- [TASK DESCRIPTION] From the entries below, gather every line containing the string "revert".

- [Stored data entries]
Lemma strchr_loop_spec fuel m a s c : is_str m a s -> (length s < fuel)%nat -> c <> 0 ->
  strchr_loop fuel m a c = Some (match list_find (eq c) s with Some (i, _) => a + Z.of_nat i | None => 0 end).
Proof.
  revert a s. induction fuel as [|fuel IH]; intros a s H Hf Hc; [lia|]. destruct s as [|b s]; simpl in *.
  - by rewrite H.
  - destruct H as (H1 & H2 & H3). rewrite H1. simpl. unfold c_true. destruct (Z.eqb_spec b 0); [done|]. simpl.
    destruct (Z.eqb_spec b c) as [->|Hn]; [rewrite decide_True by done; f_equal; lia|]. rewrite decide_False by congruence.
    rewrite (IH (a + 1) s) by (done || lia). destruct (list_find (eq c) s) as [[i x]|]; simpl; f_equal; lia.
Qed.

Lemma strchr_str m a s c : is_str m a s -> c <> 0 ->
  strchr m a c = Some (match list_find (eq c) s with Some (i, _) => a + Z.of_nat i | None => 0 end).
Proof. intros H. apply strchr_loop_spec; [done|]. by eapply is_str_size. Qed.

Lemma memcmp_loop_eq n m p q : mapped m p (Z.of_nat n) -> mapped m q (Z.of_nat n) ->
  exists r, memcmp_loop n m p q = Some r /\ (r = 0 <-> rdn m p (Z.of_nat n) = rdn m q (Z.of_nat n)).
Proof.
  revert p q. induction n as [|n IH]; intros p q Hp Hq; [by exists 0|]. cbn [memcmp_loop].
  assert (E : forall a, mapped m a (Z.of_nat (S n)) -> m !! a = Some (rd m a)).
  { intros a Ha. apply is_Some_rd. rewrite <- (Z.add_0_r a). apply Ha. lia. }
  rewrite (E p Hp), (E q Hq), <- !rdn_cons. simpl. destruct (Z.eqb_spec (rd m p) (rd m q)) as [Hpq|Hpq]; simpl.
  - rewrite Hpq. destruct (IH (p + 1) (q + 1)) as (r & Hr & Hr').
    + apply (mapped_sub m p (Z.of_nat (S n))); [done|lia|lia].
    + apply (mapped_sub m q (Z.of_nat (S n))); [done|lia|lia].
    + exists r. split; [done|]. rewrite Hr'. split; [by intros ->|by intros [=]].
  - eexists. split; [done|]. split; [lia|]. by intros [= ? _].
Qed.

- [ANSWER BOX]
  revert a s. induction fuel as [|fuel IH]; intros a s H Hf Hc; [lia|]. destruct s as [|b s]; simpl in *.
  revert p q. induction n as [|n IH]; intros p q Hp Hq; [by exists 0|]. cbn [memcmp_loop].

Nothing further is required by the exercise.